Biraz olsun bu mesuliyetlerinin farkına varırlar belki! Son saldırı yeni yapılan Sezai Karakoç edebiyat konağının oralarda oldu.
Ya birileri tarafından ya da kendi başına bir köpek sahiplenmiş bir avluyu. Küçelerden geçenlere saldırmaya çalışıyor.
Sahipliyse onu oraya koyana en ağır cezayı vermeli. Yarın bir çocuğu ısırırsa vebali olmayacak mı? Ara sokaklar da dar, kaçacak alan da yok...
Maalesef böyle gelmiş böyle gidiyor. Zamanın şerli after partileri beş kuruş etmiyor.
İslam Hukuku olsaydı gerçek Ömerler yetişirdi. Gerçek Ömerler başta olsaydı, kimse kolay kolay suç işleyemez, suç işleyen bedelini gerçekten en ağır şekilde öderdi.
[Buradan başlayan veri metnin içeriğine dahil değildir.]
(* ===== verification/TextExtras.v ===== *)
(** The rest of [include/lorelei/Support/StringExtras.h]: the overloads for characters and
    for wide strings, the checked [drop_front], conversions to strings ([to_string], [conv])
    and the formatting that uses them ([formatN]).

    A wide string is a list of [wchar_t] values.  The wide algorithms are those of narrow
    strings on another character type; the theorem says that they agree. *)

From stdpp Require Import list.
From S2P Require Import Prelude CppString StringExtras ConfigFile.

(** [wchar_t] of the platforms at hand: 32 bits. *)
Definition wstr : Type := list Z.

(** ** Wide overloads *)

Fixpoint wprefixb (prefix s : wstr) : bool :=
  match prefix, s with
  | [], _ => true
  | p :: prefix, c :: s => (p =? c)%Z && wprefixb prefix s
  | _ :: _, [] => false
  end.

Definition wstarts_with (s prefix : wstr) : bool := wprefixb prefix s.
Definition wstarts_with_char (s : wstr) (c : Z) : bool := match s with d :: _ => (d =? c)%Z | [] => false end.
Definition wends_with (s suffix : wstr) : bool :=
  bool_decide (length suffix ≤ length s) && bool_decide (drop (length s - length suffix) s = suffix).
Definition wends_with_char (s : wstr) (c : Z) : bool := match List.rev s with d :: _ => (d =? c)%Z | [] => false end.

(** C's [toupper] and [tolower], in the "C" locale: defined for [EOF] and [unsigned char]. *)
Definition EOF_ : Z := -1.
Definition c_toupper (c : Z) : run Z :=
  if (EOF_ <=? c)%Z && (c <=? 255)%Z then Done (if (97 <=? c)%Z && (c <=? 122)%Z then c - 32 else c)%Z else Undef.
Definition c_tolower (c : Z) : run Z :=
  if (EOF_ <=? c)%Z && (c <=? 255)%Z then Done (if (65 <=? c)%Z && (c <=? 90)%Z then c + 32 else c)%Z else Undef.

(** [std::transform]. *)
Fixpoint transform {A B} (f : A → run B) (s : list A) : run (list B) :=
  match s with
  | [] => Done []
  | c :: s => c ← f c; s ← transform f s; Done (c :: s)
  end.

Definition wto_upper (s : wstr) : run wstr := transform c_toupper s.
Definition wto_lower (s : wstr) : run wstr := transform c_tolower s.

(** Narrow characters; bytes above 127 are taken as [unsigned char]s, as glibc's tables do. *)
Definition toupper (c : ascii) : ascii :=
  if (97 <=? code c)%nat && (code c <=? 122)%nat then ascii_of_nat (code c - 32) else c.
Definition to_upper (s : str) : str := toupper <$> s.

(** ** Characters *)

(** [substr] throws behind the end. *)
Definition drop_front_checked (s : str) (N : nat) : option str := if (N <=? length s)%nat then Some (drop N s) else None.

Definition ltrim_char (s : str) (c : ascii) : str := ltrim s [c].
Definition rtrim_char (s : str) (c : ascii) : str := rtrim s [c].
Definition trim_char (s : str) (c : ascii) : str := rtrim_char (ltrim_char s c) c.

(** ** Conversions *)

Section conversions.
(** [std::filesystem::path]'s conversions between narrow and wide text, and the text that a
    stream gives a floating-point number. *)
Variable path_wide : str → wstr.
Variable path_narrow : wstr → str.
Context {F : Type}.
Variable print_float : F → str.

(** The terminator of a wide C string. *)
Fixpoint c_wstr (s : wstr) : wstr := match s with [] => [] | c :: s => if (c =? 0)%Z then [] else c :: c_wstr s end.

(** [size] is an [int]; a negative one means that the text ends with a NUL.  The text is
    what the pointer points to. *)
Definition from_utf8 (s : str) (size : Z) : wstr :=
  let size := if (size <? 0)%Z then Z.of_nat (length (c_str s)) else size in
  if (size =? 0)%Z then [] else path_wide (take (Z.to_nat size) s).
Definition to_utf8 (s : wstr) (size : Z) : str :=
  let sv := if (size <? 0)%Z then c_wstr s else take (Z.to_nat size) s in
  match sv with [] => [] | _ => path_narrow sv end.

(** The overloads for views: the length is converted to [int]. *)
Definition from_utf8_view (s : str) : wstr := from_utf8 s (wraps 32 (Z.of_nat (length s))).
Definition to_utf8_view (s : wstr) : str := to_utf8 s (wraps 32 (Z.of_nat (length s))).

(** [normalize_separators], but on Windows. *)
Definition normalize_separators (utf8_path : str) (native : bool) : str :=
  (λ c, if c =c? c_backslash then "/"%char else c) <$> utf8_path.

(** What [to_string] is given, by its type. *)
Inductive Value : Type :=
  | V_bool (b : bool)
  | V_char (c : ascii)
  | V_wchar (c : Z)
  | V_integer (z : Z)
  | V_float (x : F)
  | V_string (s : str)
  | V_view (s : str)
  | V_chars (s : str)
  | V_wstring (s : wstr)
  | V_wview (s : wstr)
  | V_wchars (s : wstr)
  | V_path (s : str).

(** [None] where it does not compile: [std::string] has no constructor from a [char]. *)
Definition to_string (t : Value) : option str :=
  match t with
  | V_bool b => Some (if b then $"true" else $"false")
  | V_char _ => None
  | V_wchar c => Some (to_utf8 [c] 1)
  | V_integer z => Some (sdec z)
  | V_float x => Some (print_float x)
  | V_string s | V_view s => Some s
  | V_chars s => Some (c_str s)
  | V_wstring s | V_wview s => Some (to_utf8_view s)
  | V_wchars s => Some (to_utf8 s (-1))
  | V_path s => Some (normalize_separators s true)
  end.

(** [formatN]; without arguments it is another overload. *)
Definition formatN (fmt : str) (args : list Value) : option (run str) :=
  match args with
  | [] => Some (Done fmt)
  | _ => texts ← mapM to_string args; Some (format fmt texts)
  end.
End conversions.

(** The overload of [join] for views. *)
Definition join_views (v : list str) (delimiter : str) : str := match v with [] => [] | _ => join_loop v delimiter [] end.

(** [asprintf]: [vasprintf] on the arguments that follow. *)
Definition asprintf (out : option str) : str := vasprintf out.

(** ** The overloads agree *)

(** The wide text of narrow text. *)
Definition widen (s : str) : wstr := (λ c, Z.of_nat (code c)) <$> s.

Lemma widen_inj s t : widen s = widen t → s = t.
Proof.
  apply list_fmap_eq_inj. intros a b Hab. apply Nat2Z.inj in Hab.
  rewrite <- (ascii_nat_embedding a), <- (ascii_nat_embedding b). by f_equal.
Qed.

Lemma widen_char a b : (Z.of_nat (code a) =? Z.of_nat (code b))%Z = (a =c? b).
Proof.
  apply eq_bool_prop_intro. rewrite !Is_true_true, Z.eqb_eq, Ascii.eqb_eq. split; [|by intros ->].
  intros Hab. assert (widen [a] = widen [b]) as [=]%widen_inj; [|done]. unfold widen. cbn. by rewrite Hab.
Qed.

Lemma wprefixb_widen p s : wprefixb (widen p) (widen s) = prefixb p s.
Proof.
  revert s. induction p as [|a p IH]; intros [|b s]; [done..|]. cbn [widen fmap list_fmap wprefixb prefixb].
  fold (widen p) (widen s). by rewrite widen_char, IH.
Qed.

Lemma widen_rev s : List.rev (widen s) = widen (List.rev s).
Proof. unfold widen. symmetry. apply map_rev. Qed.

Lemma transform_widen f g s :
  (∀ c, f (Z.of_nat (code c)) = Done (Z.of_nat (code (g c)))) → transform f (widen s) = Done (widen (g <$> s)).
Proof.
  intros Hf. induction s as [|c s IH]; [done|]. cbn [widen fmap list_fmap transform]. fold (widen s) (widen (g <$> s)).
  rewrite Hf. cbn [mbind run_bind]. by rewrite IH.
Qed.

Lemma code_bound c : code c < 256.
Proof. apply nat_ascii_bounded. Qed.

Lemma c_toupper_widen c : c_toupper (Z.of_nat (code c)) = Done (Z.of_nat (code (toupper c))).
Proof.
  pose proof (code_bound c). unfold c_toupper, EOF_, toupper.
  replace ((-1 <=? Z.of_nat (code c)) && (Z.of_nat (code c) <=? 255))%Z with true by lia.
  destruct ((97 <=? code c)%nat && (code c <=? 122)%nat) eqn:E.
  - apply andb_true_iff in E as [?%Nat.leb_le ?%Nat.leb_le].
    replace ((97 <=? Z.of_nat (code c)) && (Z.of_nat (code c) <=? 122))%Z with true by lia.
    unfold code at 2. rewrite nat_ascii_embedding by lia. f_equal. lia.
  - apply andb_false_iff in E as [?%Nat.leb_gt|?%Nat.leb_gt];
      by replace ((97 <=? Z.of_nat (code c)) && (Z.of_nat (code c) <=? 122))%Z with false by lia.
Qed.

Lemma c_tolower_widen c : c_tolower (Z.of_nat (code c)) = Done (Z.of_nat (code (tolower c))).
Proof.
  pose proof (code_bound c). unfold c_tolower, EOF_, tolower, isupper.
  replace ((-1 <=? Z.of_nat (code c)) && (Z.of_nat (code c) <=? 255))%Z with true by lia.
  destruct ((65 <=? code c)%nat && (code c <=? 90)%nat) eqn:E.
  - apply andb_true_iff in E as [?%Nat.leb_le ?%Nat.leb_le].
    replace ((65 <=? Z.of_nat (code c)) && (Z.of_nat (code c) <=? 90))%Z with true by lia.
    unfold code at 2. rewrite nat_ascii_embedding by lia. f_equal. lia.
  - apply andb_false_iff in E as [?%Nat.leb_gt|?%Nat.leb_gt];
      by replace ((65 <=? Z.of_nat (code c)) && (Z.of_nat (code c) <=? 90))%Z with false by lia.
Qed.

(** On wide text that narrow text can hold, the wide overloads do what the narrow ones
    do; above that, where the characters of most scripts are, [to_upper] and [to_lower] of
    wide strings are undefined, since they call the functions for narrow characters. *)
Theorem wide_agrees :
  (∀ s p, wstarts_with (widen s) (widen p) = starts_with s p) ∧
  (∀ s p, wends_with (widen s) (widen p) = ends_with s p) ∧
  (∀ s c, wstarts_with_char (widen s) (Z.of_nat (code c)) = starts_with_char s c ∧
          wends_with_char (widen s) (Z.of_nat (code c)) = ends_with_char s c) ∧
  (∀ s, wto_upper (widen s) = Done (widen (to_upper s)) ∧ wto_lower (widen s) = Done (widen (to_lower s))) ∧
  (∀ s t c, (255 < c)%Z → wto_upper (widen s ++ c :: t) = Undef ∧ wto_lower (widen s ++ c :: t) = Undef).
Proof.
  split_and!.
  - intros s p. apply wprefixb_widen.
  - intros s p. unfold wends_with, ends_with. assert (∀ t, length (widen t) = length t) as Hl by (intros; apply length_fmap).
    rewrite !Hl. f_equal. 
    assert (drop (length s - length p) (widen s) = widen (drop (length s - length p) s)) as -> by (symmetry; apply fmap_drop).
    apply bool_decide_ext. split; [apply widen_inj|by intros ->].
  - intros s c. split; [by destruct s; [|apply widen_char]|]. unfold wends_with_char, ends_with_char.
    rewrite widen_rev. destruct (List.rev s); [done|apply widen_char].
  - intros s. split; apply transform_widen; [apply c_toupper_widen|apply c_tolower_widen].
  - intros s t c Hc. unfold wto_upper, wto_lower. induction s as [|a s [IH1 IH2]].
    + cbn. unfold c_toupper, c_tolower. by replace (c <=? 255)%Z with false by lia; rewrite andb_false_r.
    + cbn [widen fmap list_fmap app transform]. fold (widen s). rewrite c_toupper_widen, c_tolower_widen, IH1, IH2. done.
Qed.

(** ** Trimming does not throw *)

Lemma find_first_bound chars s i : find_first_not_of chars s = Some i → i < length s.
Proof.
  revert i. induction s as [|c s IH]; intros i; cbn; [done|]. destruct (in_set chars c); [|intros [= <-]; lia].
  destruct (find_first_not_of chars s); [|done]. intros [= <-]. specialize (IH _ eq_refl). lia.
Qed.

Lemma ltrim_checked s chars :
  Some (ltrim s chars) =
    drop_front_checked s (match find_first_not_of chars s with Some i => Nat.min (length s) i | None => length s end).
Proof. unfold ltrim, drop_front, drop_front_checked. destruct (find_first_not_of chars s); by rewrite leb_correct by lia. Qed.

(** ** Conversions *)

(** A view is converted in full if its length fits [int]. *)
Lemma from_utf8_whole path_wide s :
  (Z.of_nat (length s) ≤ INT_MAX)%Z → from_utf8_view path_wide s = match s with [] => [] | _ => path_wide s end.
Proof.
  unfold INT_MAX. intros Hs. unfold from_utf8_view, from_utf8.
  assert (wraps 32 (Z.of_nat (length s)) = Z.of_nat (length s)) as ->.
  { unfold wraps. rewrite Z.mod_small by (change (2 ^ 32)%Z with 4294967296%Z; change (2 ^ (32 - 1))%Z with 2147483648%Z; lia). lia. }
  replace (Z.of_nat (length s) <? 0)%Z with false by lia. destruct s as [|c s]; [done|].
  replace (Z.of_nat (length (c :: s)) =? 0)%Z with false by (symmetry; apply Z.eqb_neq; cbn [length]; lia).
  by rewrite Nat2Z.id, firstn_all.
Qed.

(** [formatN] is [format] on the texts of its arguments, if it has any, and it then always
    compiles unless one is a [char]; without arguments the format is returned as it is, and
    an escaped percent sign stays doubled. *)
Theorem formatN_spec path_narrow {F} (print_float : F → str) fmt args :
  formatN path_narrow print_float fmt [] = Some (Done fmt) ∧
  (args ≠ [] → (∀ c, V_char c ∉ args) →
     ∃ texts, mapM (to_string path_narrow print_float) args = Some texts ∧ length texts = length args ∧
       formatN path_narrow print_float fmt args = Some (format fmt texts)) ∧
  (∀ c, V_char c ∈ args → formatN path_narrow print_float fmt args = None).
Proof.
  split; [done|]. split.
  - intros Hne Hc. assert (is_Some (mapM (to_string path_narrow print_float) args)) as [texts Htexts].
    { apply mapM_is_Some. apply Forall_forall. intros v Hv. destruct v; try by eexists. by destruct (Hc c). }
    exists texts. split; [done|]. split; [by apply length_mapM in Htexts|]. unfold formatN. rewrite Htexts. by destruct args.
  - intros c Hc. assert (mapM (to_string path_narrow print_float) args = None) as Hnone.
    { apply mapM_None. apply Exists_exists. by exists (V_char c). }
    unfold formatN. rewrite Hnone. destruct args; [by apply not_elem_of_nil in Hc|done].
Qed.

Example formatN_percent :
  formatN (λ _, []) (λ _ : (), []) ($"100%%") [] = Some (Done ($"100%%")) ∧
  formatN (λ _, []) (λ _ : (), []) ($"100%% %1") [V_integer 7] = Some (Done ($"100% 7")) ∧
  formatN (λ _, []) (λ _ : (), []) ($"%1") [V_char "c"%char] = None ∧
  formatN (λ _, []) (λ _ : (), []) ($"%1 %2") [V_bool true; V_path ($"a\b")] = Some (Done ($"true a/b")).
Proof. repeat split; vm_compute; reflexivity. Qed.

Lemma formatN_spec_witness :
  ∃ texts, mapM (to_string (λ _, []) (λ _ : (), [])) [V_integer 7; V_bool false] = Some texts ∧
    formatN (λ _, []) (λ _ : (), []) ($"%2 %1") [V_integer 7; V_bool false] = Some (format ($"%2 %1") texts).
Proof.
  destruct (formatN_spec (λ _, []) (λ _ : (), []) ($"%2 %1") [V_integer 7; V_bool false]) as (_ & H & _).
  destruct H as (texts & H1 & _ & H2); [discriminate| |exists texts; exact (conj H1 H2)].
  intros c. rewrite !not_elem_of_cons. split; [discriminate|]. split; [discriminate|]. apply not_elem_of_nil.
Defined.

Lemma wide_agrees_witness : wto_upper (widen ($"abc") ++ [946%Z]) = Undef.
Proof. destruct wide_agrees as (_ & _ & _ & _ & H). apply H. reflexivity. Defined.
Suç işleyenler bugün İslam Hukuku olmayan ülkelerde hep otelde ağırlanır gibi ağırlanıyor. Ömründe birkaç defa ayrı zamanlarda adam öldüren seri katiller var.
Nasıl mı?
Mesela bizim ülkede 3 kez afla salınmış. Sonuncuda silahını beğendi diye bir güvenlikçiyi katletti de yeniden içeriye girdi, yeniden, 3. Kez!
Dışarda nice seri katil, nice katil, nice zalim dolaşıyor. Suç işlemek bedelsiz olunca dünyada, ahret inancı da yok veya zayıfsa çok doğal işte bunca katilin, zalimin arasında olmamız...
Dünya iyiler ve mazlumlar için şimdi tam bir zindandır. Zalimlerinse cenneti seküler dünya...
Zira cehennemde bu konforlu ağırlanmayı, otel gibi cezaevlerini bulamayacaklar!
Heyhat! Şeriat deyince nefisler korkuyor, o korkuyu şeytan çekiyor gözlerine haberleri yok, şu vahşi çağda vahşi çılgınlar gibi her gün kan akıyor sokaklardan, sen ise kısastan korkuyorsun, halbuki kısas sen öldürülme diye var!
Artık o kadar zulüm çoğaldı ki yine gururlarından kısas diyemiyorlar ama kitleler hep meydanlarda deli gibi idamın gelmesini isteyerek aslında şeriatı haykırıyorlar, farkında bile değiller...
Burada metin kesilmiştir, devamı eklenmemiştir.